La Corte di Trento, richiamandosi alla CTU, ha chiarito che i fumi emessi dal camino in oggetto, al
servizio di una stufa, che viene alimentata a legna non erano idonei per la parte in cui invadevano
per la presenza di vento la proprietà della sig.ra P. ad arrecare danno alla salubrità e alla
sicurezza. Tuttavia, la Corte trentina non ha tenuto conto che in primis avrebbe dovuto accertare la
denunciata intollerabilità delle immissioni rapportate al diritto alla salute nonchè al diritto ad un
ambiente salubre della persona che subiva le immissione di cui si dice. Come insegna questa Suprema
Corte cui fa eco la dottrina più avvertita, l'art. 844 c.c., comma 2, alla luce di un'interpretazione
costituzionalmente orientata, ponendo alle immissioni il limite della normale tollerabilità ha inteso
tutelare il diritto alla salute ed il diritto ad un ambiente salubre. La Corte di merito, avrebbe dovuto,
pertanto, effettuare una valutazione concreta e media tra i contrastanti diritti dei proprietari dei fondi
oggetto di controversia, tenendo conto delle condizioni dei luoghi, della natura, dell'entità e della causa
delle immissioni, delle necessità generali ed assolute, quotidiane e civili, della umana coesistenza e,
sussidiariamente, anche della priorità dell'uso. Nè esaustive sono le affermazioni contenute nella
sentenza impugnate secondo cui il Tribunale aveva dichiarato che le immissioni di fumo di cui si dice
erano inevitabili, ma anche tollerabili o l'espressione secondo cui "orbene l'art. 844 c.c., prevede che
nella valutazione della normale tollerabilità si tenga conto delle condizioni dei luoghi e del c.d. preuso"

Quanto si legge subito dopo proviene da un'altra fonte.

(** * University ETL service: extract, transform, load and scheduling

    A shallow embedding of the services of the repository
    (extractService.js, transformService.js, loadService.js, etlService.js,
    schedulerService.js) and the properties of its specification.

    JavaScript strings are sequences of UTF-16 code units; values are the
    JSON values the upstream API delivers plus [undefined]; exceptions are
    explicit results; the clock, the network, [Math.random] and the file
    system are components of an explicit world that the services thread. *)

From Stdlib Require Import List String Ascii Bool Arith ZArith NArith Lia.
From Stdlib Require Import QArith Qminmax Lqa DecimalString.
Import ListNotations.

Set Warnings "-register-all".
Local Close Scope Q_scope.
Local Open Scope string_scope.
Local Open Scope list_scope.

(** ** Strings as code-unit sequences *)

Module Str.

Definition jsstring := list N.

(** A literal of the source text. *)
Definition str (s : string) : jsstring :=
  map N_of_ascii (list_ascii_of_string s).

Definition hyphen : N := 45%N.
Definition space : N := 32%N.
Definition comma : N := 44%N.
Definition dquote : N := 34%N.
Definition semicolon : N := 59%N.
Definition newline : N := 10%N.
Definition colon : N := 58%N.
Definition dot : N := 46%N.

Fixpoint str_eqb (a b : jsstring) : bool :=
  match a, b with
  | [], [] => true
  | x :: a', y :: b' => N.eqb x y && str_eqb a' b'
  | _, _ => false
  end.

Definition is_empty (s : jsstring) : bool :=
  match s with [] => true | _ :: _ => false end.

(** [s.startsWith(p)] *)
Fixpoint startsWith (p s : jsstring) : bool :=
  match p, s with
  | [], _ => true
  | x :: p', y :: s' => N.eqb x y && startsWith p' s'
  | _ :: _, [] => false
  end.

(** [s.includes(c)] for a one-unit needle. *)
Definition includes (c : N) (s : jsstring) : bool := existsb (N.eqb c) s.

(** [parts.join(sep)] on strings. *)
Fixpoint join (sep : jsstring) (parts : list jsstring) : jsstring :=
  match parts with
  | [] => []
  | [p] => p
  | p :: rest => p ++ sep ++ join sep rest
  end.

(** The code units matched by [\s] and removed by [trim()]: WhiteSpace and
    LineTerminator of ECMAScript. *)
Definition is_whitespace (c : N) : bool :=
  ((9 <=? c) && (c <=? 13) || (c =? 32) || (c =? 160) || (c =? 5760)
   || (8192 <=? c) && (c <=? 8202) || (c =? 8232) || (c =? 8233)
   || (c =? 8239) || (c =? 8287) || (c =? 12288) || (c =? 65279))%N.

Fixpoint trimStart (s : jsstring) : jsstring :=
  match s with
  | [] => []
  | c :: t => if is_whitespace c then trimStart t else s
  end.

Definition trimEnd (s : jsstring) : jsstring := rev (trimStart (rev s)).

(** [s.trim()] *)
Definition trim (s : jsstring) : jsstring := trimEnd (trimStart s).

Definition head_is (p : N -> bool) (s : jsstring) : bool :=
  match s with c :: _ => p c | [] => false end.

(** [s.replace(/\s+/g, ' ')]: every maximal run of whitespace becomes one
    space. *)
Fixpoint collapse_whitespace (s : jsstring) : jsstring :=
  match s with
  | [] => []
  | c :: t =>
      if is_whitespace c
      then if head_is is_whitespace t then collapse_whitespace t
           else space :: collapse_whitespace t
      else c :: collapse_whitespace t
  end.

Definition is_hyphen (c : N) : bool := (c =? hyphen)%N.

(** The class [[a-z0-9]]. *)
Definition is_slug_char (c : N) : bool :=
  ((97 <=? c) && (c <=? 122) || (48 <=? c) && (c <=? 57))%N.

(** [s.replace(/[^a-z0-9]/g, '-')] *)
Definition replace_non_alnum (s : jsstring) : jsstring :=
  map (fun c => if is_slug_char c then c else hyphen) s.

(** [s.replace(/-+/g, '-')]: every maximal run of hyphens becomes one. *)
Fixpoint collapse_hyphens (s : jsstring) : jsstring :=
  match s with
  | [] => []
  | c :: t =>
      if is_hyphen c && head_is is_hyphen t then collapse_hyphens t
      else c :: collapse_hyphens t
  end.

Definition strip_leading_hyphen (s : jsstring) : jsstring :=
  match s with
  | c :: t => if is_hyphen c then t else s
  | [] => []
  end.

Fixpoint strip_trailing_hyphen (s : jsstring) : jsstring :=
  match s with
  | [] => []
  | [c] => if is_hyphen c then [] else [c]
  | c :: t => c :: strip_trailing_hyphen t
  end.

(** [s.replace(/^-|-$/g, '')]: the first alternative can match only at
    offset 0 and the second only at the last unit of what follows. *)
Definition strip_edge_hyphens (s : jsstring) : jsstring :=
  strip_trailing_hyphen (strip_leading_hyphen s).

(** The global replacement of every quote character by two of them, as in
    the CSV escaping of [generateCsv]. *)
Definition double_quotes (s : jsstring) : jsstring :=
  flat_map (fun c => if (c =? dquote)%N then [dquote; dquote] else [c]) s.

(** [s.replace(/[:.]/g, '-')] *)
Definition dash_colons_dots (s : jsstring) : jsstring :=
  map (fun c => if ((c =? colon) || (c =? dot))%N then hyphen else c) s.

perchè sono (affermazioni) generiche non rapportate alla situazione concreta posta all'attenzione del
Giudice.
In definitiva, va rigettato il primo motivo del ricorso e accolto il secondo primo motivo, la sentenza
impugnata va cassata e la causa rinviata ad altra sezione della Corte di appello di Trento, anche per il
regolamento delle spese relativo al presente giudizio di cassazione.
P.Q.M.
La Corte rigetta il primo motivo del ricorso e accoglie il secondo motivo, cassa la sentenza
impugnata e rinvia la causa ad altra sezione della Corte di Appello di Trento anche per il
regolamento delle spese del presente giudizio di cassazione.